Angelsächsisches Runenalphabet (f u þ o r k ...) auf einem in der Themse gefundenen Sax. Am Schluß steht der Name des Runenmeisters Beagnoþ.

Das angelsächsische Runenalphabet

 
angelsächsisches Runenalphabet

Die Angelsachsen erweiterten das Futhark aufgrund der reichen Entwicklung des Vokalismus im Altenglischen schrittweise auf 33 Zeichen (davon sind nebenstehend nur die wirklich auch verwendeten abgebildet). Das 33buchstabige Futhork war in dieser Form im 9. Jahrhundert ausgebildet. Es wurde außer in handschriftlichen Aufzeichnungen auch in northumbrischen Inschriften verwendet.

Das längere Nebeneinander von Runen und Lateinschrift im 7. bis 10. Jahrhundert führte in England dazu, daß für Laute der angelsächsischen Sprache, die im lateinischen Alphabet keine Entsprechung hatten, die entsprechenden Runen quasi weiterverwendet wurden. Auf diese Weise gelangten die thorn-Rune als Schreibung für /th/ und die wen- oder wynn-Rune (Ƿ ƿ) für das bilabiale /w/ in die lateinische Schrift.

Das altnordische Runenalphabet

 
Nordisches Runenalphabet
 
Punktiertes Runenalphabet

Auch in Skandinavien war das Futhark Veränderungen unterzogen: Es wurde im 7. bis 8. Jahrhundert auf 16 Runen (f u th o r k : h n i a s : t b l m R) reduziert. Dabei mußten dann einzelne Runen zahlreiche verschiedene Lautwerte bezeichnen: die u-Rune etwa u, y, o, ö und w. Diesen Verlust an Zeichen glich man am Ende des 10. Jahrhunderts mit der Einführung von Punktierungen aus; später gab es auch noch andere Systeme, die sogar für Laute wie Q eine Rune einführten. Im hohen Mittelalter entsteht so, von Norwegen ausgehend, eine punktierte Runenreihe in alphabetischer Reihenfolge, bei der jeder lateinische Buchstabe eine Entsprechung hat. Das erste datierte Zeugnis für die Verwendung des vollständig punktierten Runenalphabets findet sich auf der kleineren Kirchenglocke von Saleby (Westgötland), deren Inschrift das Jahr 1228 angibt.
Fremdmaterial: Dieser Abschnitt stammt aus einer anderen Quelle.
Lemma lives_accept w o w1 r : lives w o w1 → lives w o (acceptResult w1 r).
Proof.
  intros Hl s st (st' & Hlife & Hst)%Hl. exists st'. split; [done|]. destruct r as [x|]; [|done].
  destruct Hst as [y r pl|v|]; [by eapply (of_waits _ _ y r)|by apply of_answered|by apply of_gone].
Qed.

(** A new object. *)
Lemma lives_new w o w1 upto x :
  hinv (heapOf w) (waiting w) → newObject upto (heapOf w) (waiting w) (heapOf w1) x → waiting w1 ⊆ x :: waiting w → placed w o w1 [] → lives w o w1.
Proof.
  intros Hh [I K A P New (r & Hr & Es)] Hsub Hp. eapply lives_effect; [done| |done]. apply effect_quiet; [done..|].
  intros y r' [->|Hy]%Hsub%elem_of_cons Hr'; [right|by left]. congruence.
Qed.

(** A new request that is accepted, or refused after its object was taken. *)
Lemma winv_new done o w w1 upto x :
  winv done w → frame done o w w1 → newObject upto (heapOf w) (waiting w) (heapOf w1) x → waiting w1 ≡ₚ x :: waiting w →
  winv (done ++ [o]) (accept w1 x).
Proof.
  intros Hw Hf Hx E. pose proof (wi_heap _ _ Hw) as Hh. pose proof Hx as [I K A P New (r & Hr & Es)].
  assert (winv (done ++ [o]) w1) as Hw1.
  { eapply winv_frame; [done|done|by rewrite E|done|]. intros s _ Hs. eapply covered_perm; [by symmetry|]. by eapply covered_new. }
  eapply winv_accept; [done|done|done| |].
  - right. exists x, (upto r). split_and!; [rewrite E; by left|done|done].
  - intros y Hy. eapply sublist_in in Hy; [|exact (fr_started _ _ _ _ Hf)]. destruct (wi_started _ _ Hw y Hy) as [Hyp (ry & Hry & _) _ _]. intros <-.
    apply Hyp, New. by exists ry.
Qed.

Lemma winv_refused done o w w1 upto x :
  winv done w → frame done o w w1 → newObject upto (heapOf w) (waiting w) (heapOf w1) x → waiting w1 ≡ₚ waiting w →
  winv (done ++ [o]) w1.
Proof.
  intros Hw Hf [I K A P New _] E. pose proof (wi_heap _ _ Hw) as Hh. eapply winv_frame; [done|done| |done|].
  - rewrite E. by apply (hinv_drop _ [x]).
  - intros s _ Hs. eapply covered_perm; [by symmetry|]. by eapply covered_keeps.
Qed.

Lemma step_new done o w w1 upto x :
  winv done w → frame done o w w1 → newObject upto (heapOf w) (waiting w) (heapOf w1) x → waiting w1 ≡ₚ x :: waiting w →
  placed w o w1 [] → stepTo done o w (accept w1 x).
Proof.
  intros Hw Hf Hx E Hp. split; [by eapply winv_new|]. apply (lives_accept _ _ _ (Ok x)). eapply lives_new; [apply Hw|done|by rewrite E|done].
Qed.

Lemma step_refused done o w w1 upto x :
  winv done w → frame done o w w1 → newObject upto (heapOf w) (waiting w) (heapOf w1) x → waiting w1 ≡ₚ waiting w →
  placed w o w1 [] → stepTo done o w w1.
Proof.
  intros Hw Hf Hx E Hp. split; [by eapply winv_refused|]. eapply lives_new; [apply Hw|done|rewrite E; set_solver|done].
Qed.

Lemma readRequest_ok done w tk pick : stepOk done w (ReadRequest tk pick).
Proof.
  intros Hw _ _. cbn [exec]. rewrite /readRequest. case_match.
  { eexists. split; [done|]. cbn. by apply (step_same done (ReadRequest tk pick) w); [|apply (frame_same done)|..|apply placed_same]. }
  assert (is_Some (poolGet (heapOf w) pick false)) as [[h1 x] Hget].
  { rewrite /poolGet. case_match eqn:Hp; [|done]. destruct (hi_pooled _ _ (wi_heap _ _ Hw) _ (list_elem_of_lookup_2 _ _ _ Hp)) as (_ & r & -> & _). done. }
  rewrite Hget /=. match goal with |- context [setRS h1 x ?f] => pose proof (get_object f) as Hnew end.
  specialize (Hnew ltac:(intros [???????? [[]|]]; done) _ _ _ _ _ _ (wi_heap _ _ Hw) Hget).
  destruct (addRead (pr_requests (rt_reads (w_tables w))) x) as [q [ok closed]] eqn:Ha.
  apply addRead_queued in Ha as (Hq1 & Hq2 & Hq3 & Hq4 & Hq5); [|apply (wi_queue _ _ Hw)]. cbn. eexists. split; [done|].
  set (w1 := set_reads _ _).
  assert (frame done (ReadRequest tk pick) w w1) as Hf.
  { split; try done; rewrite /w1 /set_reads /set_heap; proj_simpl.
    - intros i. destruct (rt_shards (w_tables w) !! i) as [p|]; [|done]. exists p. split_and!; [done|by left|by left].
    - intros Hs. destruct (wi_reads _ _ Hw Hs) as (E1 & E2 & ?). rewrite Hq2 Hq5 E2. split_and!; [done| |by apply tags_more].
      destruct ok; [|done]. destruct (Hq4 eq_refl). congruence.
    - intros ctx ?. by apply tags_more, (wi_contexts _ _ Hw). }
  assert (readsWaiting (rt_reads (w_tables w1)) ≡ₚ (if ok then [x] else []) ++ readsWaiting (rt_reads (w_tables w))) as Hr.
  { rewrite /w1 /set_reads /set_heap /readsWaiting. proj_simpl. rewrite Hq5. destruct (pr_stopped _) eqn:Hs; [|solve_Permutation].
    destruct ok; [|done]. destruct (wi_reads _ _ Hw Hs) as (? & _). destruct (Hq4 eq_refl). congruence. }
  assert (placed w (ReadRequest tk pick) w1 []) as Hpl.
  { intros y pl r Hl _. destruct pl as [k|v| | |ctx idx| | |]; try stays Hl. right. left. exists AtQueue. split; [|constructor].
    destruct Hl as [? ?]. split; rewrite /w1 /set_reads; proj_simpl; [done|]. rewrite Hq5 elem_of_app. by left. }
  destruct (waiting_reads w) as (R & E & E'). rewrite -/w1. destruct ok.
  - destruct (Hq4 eq_refl) as [-> _]. cbn. eapply step_new; [done|done|exact Hnew| |done]. rewrite (E' w1) // Hr E. done.
  - assert (acceptResult w1 (if closed then Err ErrClusterClosed else Err ErrSystemBusy) = w1) as -> by by destruct closed.
    eapply step_refused; [done|done|exact Hnew| |done]. rewrite (E' w1) // Hr E. done.
Qed.

(** *** Configuration changes and snapshots *)
Definition confRest (w : world) : list nat :=
  (rt_shards (w_tables w) ≫= shardWaiting) ++ (w_hand w).*1 ++ readsWaiting (rt_reads (w_tables w)) ++ omap id (w_taken w) ++
  oneWaiting (rt_snap (w_tables w)) ++ w_lost w.
Definition snapRest (w : world) : list nat :=
  (rt_shards (w_tables w) ≫= shardWaiting) ++ (w_hand w).*1 ++ readsWaiting (rt_reads (w_tables w)) ++ omap id (w_taken w) ++
  oneWaiting (rt_conf (w_tables w)) ++ w_lost w.
Lemma waiting_conf w : waiting w ≡ₚ oneWaiting (rt_conf (w_tables w)) ++ confRest w.
Proof. rewrite /waiting /confRest. solve_Permutation. Qed.
Lemma waiting_snap w : waiting w ≡ₚ oneWaiting (rt_snap (w_tables w)) ++ snapRest w.
Proof. rewrite /waiting /snapRest. solve_Permutation. Qed.

Lemma execConf_ok done o w says res :
  (∀ L, hinv (heapOf w) (oneWaiting (rt_conf (w_tables w)) ++ L) → oneStep (heapOf w) (rt_conf (w_tables w)) L says res) →
  (∀ r v, says r v → life o (Waits (idOf r) AtConf) (Answered v)) →
  winv done w → ∃ w', execConf w res = Some w' ∧ stepTo done o w w'.
Proof.
  intros Hf Hlife Hw. pose proof (wi_heap _ _ Hw) as Hh. rewrite waiting_conf in Hh. destruct (Hf _ Hh) as (h' & p' & N & -> & Ha & HN).
  eexists. split; [done|].
  eapply (step_answer done o w _ _ (confRest w) N (oneWaiting p')); [done|by apply (frame_same done)|apply waiting_conf|by rewrite waiting_conf|exact Ha|].
  intros x pl r Hl Hr. destruct pl as [k|v| | |ctx idx| | |]; try stays Hl. apply elem_of_one in Hl. fold (oneWaiting (rt_conf (w_tables w))) in Hl.
  rewrite (an_split _ _ _ _ _ _ Ha) elem_of_app elem_of_one in Hl. destruct Hl as [([y v] & -> & Hv)%list_elem_of_fmap|Hl].
  - left. exists v. destruct (HN _ _ Hv) as (r' & Hr' & Hsay). cbn in Hr. simplify_eq. split; [done|by apply Hlife].
  - right. left. exists AtConf. split; [done|constructor].
Qed.

Lemma execSnap_ok done o w says res :
  (∀ L, hinv (heapOf w) (oneWaiting (rt_snap (w_tables w)) ++ L) → oneStep (heapOf w) (rt_snap (w_tables w)) L says res) →
  (∀ r v, says r v → life o (Waits (idOf r) AtSnap) (Answered v)) →
  winv done w → ∃ w', execSnap w res = Some w' ∧ stepTo done o w w'.
Proof.
  intros Hf Hlife Hw. pose proof (wi_heap _ _ Hw) as Hh. rewrite waiting_snap in Hh. destruct (Hf _ Hh) as (h' & p' & N & -> & Ha & HN).
  eexists. split; [done|].
  eapply (step_answer done o w _ _ (snapRest w) N (oneWaiting p')); [done|by apply (frame_same done)|apply waiting_snap|by rewrite waiting_snap|exact Ha|].
  intros x pl r Hl Hr. destruct pl as [k|v| | |ctx idx| | |]; try stays Hl. apply elem_of_one in Hl. fold (oneWaiting (rt_snap (w_tables w))) in Hl.
  rewrite (an_split _ _ _ _ _ _ Ha) elem_of_app elem_of_one in Hl. destruct Hl as [([y v] & -> & Hv)%list_elem_of_fmap|Hl].
  - left. exists v. destruct (HN _ _ Hv) as (r' & Hr' & Hsay). cbn in Hr. simplify_eq. split; [done|by apply Hlife].
  - right. left. exists AtSnap. split; [done|constructor].
Qed.

Lemma conf_ok done w o :
  match o with ConfGc | ConfDropped _ | ConfApply _ _ | CloseConf => True | _ => False end → stepOk done w o.
Proof.
  destruct o; try done; intros _ Hw _ _.
  - eapply execConf_ok; [intros L Hh; by apply gcOne_step| |done]. intros r v ->. constructor.
  - eapply execConf_ok; [intros L Hh; by apply answerOne_step| |done]. intros r v [<- ->]. constructor.
  - eapply execConf_ok; [intros L Hh; by apply answerOne_step| |done]. intros r v [<- ->]. constructor.
  - eapply execConf_ok; [intros L Hh; by apply closeOne_step| |done]. intros r v ->. constructor.
Qed.

Lemma snap_ok done w o :
  match o with SnapGc | SnapApply _ _ _ _ | CloseSnap => True | _ => False end → stepOk done w o.
Proof.
  destruct o; try done; intros _ Hw _ Hsane.
  - eapply execSnap_ok; [intros L Hh; by apply gcOne_step| |done]. intros r v ->. constructor.
  - eapply execSnap_ok; [intros L Hh| |done]; [rewrite /applySnapshotTable; cbn in Hsane; rewrite Hsane; by apply answerOne_step|].
    intros r v [<- ->]. constructor.
  - eapply execSnap_ok; [intros L Hh; by apply closeOne_step| |done]. intros r v ->. constructor.
Qed.

Lemma newObject_perm upto h L L' h2 o : L ≡ₚ L' → newObject upto h L h2 o → newObject upto h L' h2 o.
Proof. intros E [? ? ? ? ? ?]. split; try done. by rewrite -E. Qed.

Lemma confRequest_ok done w cc key tk : stepOk done w (ConfRequest cc key tk).
Proof.
  intros Hw _ _. cbn [exec]. destruct (requestConfigChangeTable _ _ _ _ _) as [[h1 p] r] eqn:E. eexists. split; [done|].
  pose proof (wi_heap _ _ Hw) as Hh. rewrite waiting_conf in Hh. apply (requestOne_step _ _ _ _ _ _ _ _ _ Hh) in E. destruct r as [x|e].
  - destruct E as (Hn & Hp & Hnew). assert (waiting w ≡ₚ confRest w) as Ew by by rewrite waiting_conf /oneWaiting Hn.
    cbn. eapply step_new; [done| |by eapply newObject_perm| |]; [by apply (frame_same done)| |].
    + rewrite waiting_conf Ew. proj_simpl. by rewrite Hp.
    + intros y pl r Hl _. destruct pl as [k|v| | |ctx idx| | |]; try stays Hl. cbn in Hl. congruence.
  - destruct E as [-> ->]. cbn. eapply (step_same done _ w); [done|by apply (frame_same done)|done|by rewrite !waiting_conf|by apply placed_same].
Qed.

Lemma snapRequest_ok done w ex path ov oh key tk : stepOk done w (SnapRequest ex path ov oh key tk).
Proof.
  intros Hw _ _. cbn [exec]. destruct (requestSnapshotTable _ _ _ _ _ _ _ _) as [[h1 p] r] eqn:E. eexists. split; [done|].
  pose proof (wi_heap _ _ Hw) as Hh. rewrite waiting_snap in Hh. apply (requestOne_step _ _ _ _ _ _ _ _ _ Hh) in E. destruct r as [x|e].
  - destruct E as (Hn & Hp & Hnew). assert (waiting w ≡ₚ snapRest w) as Ew by by rewrite waiting_snap /oneWaiting Hn.
    cbn. eapply step_new; [done| |by eapply newObject_perm| |]; [by apply (frame_same done)| |].
    + rewrite waiting_snap Ew. proj_simpl. by rewrite Hp.
    + intros y pl r Hl _. destruct pl as [k|v| | |ctx idx| | |]; try stays Hl. cbn in Hl. congruence.
  - destruct E as [-> ->]. cbn. eapply (step_same done _ w); [done|by apply (frame_same done)|done|by rewrite !waiting_snap|by apply placed_same].
Qed.

Lemma takeOne_pending {R} (p : pendingOne R) : po_pending (takeOne p).1 = po_pending p.
Proof. rewrite /takeOne. by destruct (po_channel p). Qed.

Lemma oneTake_ok done w o : o = ConfTake ∨ o = SnapTake → stepOk done w o.
Proof.
  intros Ho Hw _ _. destruct Ho as [-> | ->]; (eexists; split; [done|]); (eapply (step_same done _ w); [done|by apply (frame_same done)|done| |]).
  - rewrite !waiting_conf. proj_simpl. by rewrite /oneWaiting takeOne_pending.
  - intros y pl r Hl _. destruct pl as [k|v| | |ctx idx| | |]; try stays Hl. right. left. exists AtConf. cbn. proj_simpl. rewrite takeOne_pending.
    split; [done|constructor].
  - rewrite !waiting_snap. proj_simpl. by rewrite /oneWaiting takeOne_pending.
  - intros y pl r Hl _. destruct pl as [k|v| | |ctx idx| | |]; try stays Hl. right. left. exists AtSnap. cbn. proj_simpl. rewrite takeOne_pending.
    split; [done|constructor].
Qed.

(** *** Proposals *)
Lemma payload_made ct cmd :
  (MaxBlockLen ct <? Z.of_nat (length cmd)) = false →
  is_Some (if bool_decide (cmd = []) then Some (ApplicationEntry, []) else b ← GetEncoded ct cmd; Some (EncodedEntry, b)).
Proof.
  intros Hb. case_bool_decide as Hc; [done|]. rewrite /GetEncoded bool_decide_eq_false_2 // /getEncoded. destruct ct; [done|]. by rewrite Hb.
Qed.

Lemma poolGet_made h L pick nc : hinv h L → is_Some (poolGet h pick nc).
Proof.
  intros Hh. rewrite /poolGet. case_match eqn:Hp; [|done].
  destruct (hi_pooled _ _ Hh _ (list_elem_of_lookup_2 _ _ _ Hp)) as (_ & r & -> & _). done.
Qed.

(** The outcome of [proposeBegin], from a heap in order. *)
Lemma proposeBegin_new h p session cmd key tk pick L :
  hinv h L →
  (∃ e, proposeBegin h p session cmd key tk pick = Some (Err e)) ∨
  ∃ h2 entry x upto, proposeBegin h p session cmd key tk pick = Some (Ok (h2, p <| ps_pending ::= <[key := x]> |>, entry, x)) ∧
    newObject upto h L h2 x ∧ e_Key entry = key ∧
    ∃ r, hp_objs h2 !! x = Some r ∧ rs_clientID r = cs_ClientID session ∧ rs_seriesID r = cs_SeriesID session ∧ rs_key r = key ∧
      rs_deadline r = u64 (lc_ltick (ps_clock p) + tk).
Proof.
  intros Hh. rewrite /proposeBegin. case_match; [left; by eexists|]. destruct (MaxBlockLen (ps_ct p) <? _) eqn:Hb; [left; by eexists|].
  right. destruct (payload_made _ _ Hb) as [[type payload] ->]. cbn [mbind option_bind].
  destruct (poolGet_made h L pick (ps_notifyCommit p) Hh) as [[h1 x] Hget]. rewrite Hget. cbn [mbind option_bind].
  match goal with |- context [setRS h1 x ?f] => pose proof (get_object f) as Hnew; set (upto := f) in * end.
  specialize (Hnew ltac:(intros [???????? [[]|]]; done) _ _ _ _ _ _ Hh Hget). eexists _, _, x, upto. split; [done|]. split; [exact Hnew|]. split; [done|].
  destruct Hnew as [_ _ _ _ _ (r & Hr & _)]. exists (upto r). split_and!; [exact Hr|done..].
Qed.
In Skandinavien wurden die Runen aufgrund der späten Christianisierung erst im 19. Jahrhundert völlig durch die lateinische Schrift verdrängt, während dieser Prozess in den anderen germanischen Gebieten schon im 11. Jahrhundert abgeschlossen war.

"Antiquarische" Runenalphabete des frühen Mittelalters

 
„Markomannische Runen“

Schon sehr früh, nachdem sie außer Gebrauch kamen, wurden Runenreihen von lateinkundigen Kirchenmännern als Kuriositäten und Geheimschriften gesammelt. Besonders das Kloster Fulda mit seiner starken insularen Tradition pflegte im 9. Jahrhundert, wie es scheint, einen Forschungs- und Sammelschwerpunkt 'Runica'.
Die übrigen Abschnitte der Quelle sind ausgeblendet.